→ Saved data entries:
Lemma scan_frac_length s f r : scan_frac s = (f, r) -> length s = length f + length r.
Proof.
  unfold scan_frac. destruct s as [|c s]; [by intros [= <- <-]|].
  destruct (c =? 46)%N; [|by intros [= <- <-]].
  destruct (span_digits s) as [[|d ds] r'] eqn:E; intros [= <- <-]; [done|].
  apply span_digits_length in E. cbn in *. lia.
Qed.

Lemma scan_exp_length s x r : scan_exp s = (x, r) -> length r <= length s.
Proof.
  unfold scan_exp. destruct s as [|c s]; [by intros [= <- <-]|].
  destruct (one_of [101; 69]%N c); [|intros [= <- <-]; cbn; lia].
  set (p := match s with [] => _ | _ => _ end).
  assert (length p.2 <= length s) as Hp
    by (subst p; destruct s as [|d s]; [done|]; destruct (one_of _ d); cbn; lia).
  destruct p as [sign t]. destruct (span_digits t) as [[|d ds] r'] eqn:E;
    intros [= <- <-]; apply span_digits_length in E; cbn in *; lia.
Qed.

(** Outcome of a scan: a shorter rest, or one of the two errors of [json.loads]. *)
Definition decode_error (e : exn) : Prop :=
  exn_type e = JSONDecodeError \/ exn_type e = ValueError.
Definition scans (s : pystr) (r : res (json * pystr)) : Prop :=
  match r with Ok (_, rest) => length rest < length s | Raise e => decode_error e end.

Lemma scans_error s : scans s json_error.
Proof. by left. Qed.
==
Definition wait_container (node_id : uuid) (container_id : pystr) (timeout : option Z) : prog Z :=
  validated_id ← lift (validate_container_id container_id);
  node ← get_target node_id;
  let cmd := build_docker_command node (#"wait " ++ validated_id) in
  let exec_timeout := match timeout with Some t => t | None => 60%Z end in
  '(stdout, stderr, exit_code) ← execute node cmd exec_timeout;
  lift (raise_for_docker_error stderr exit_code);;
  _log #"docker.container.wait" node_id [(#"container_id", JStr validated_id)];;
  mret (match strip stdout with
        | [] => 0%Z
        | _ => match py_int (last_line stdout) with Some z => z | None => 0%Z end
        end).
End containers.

→ Work to be completed: Scan the records above and show every line in which the word "pystr" occurs.

→ Exercise solution:
Definition scans (s : pystr) (r : res (json * pystr)) : Prop :=
Definition wait_container (node_id : uuid) (container_id : pystr) (timeout : option Z) : prog Z :=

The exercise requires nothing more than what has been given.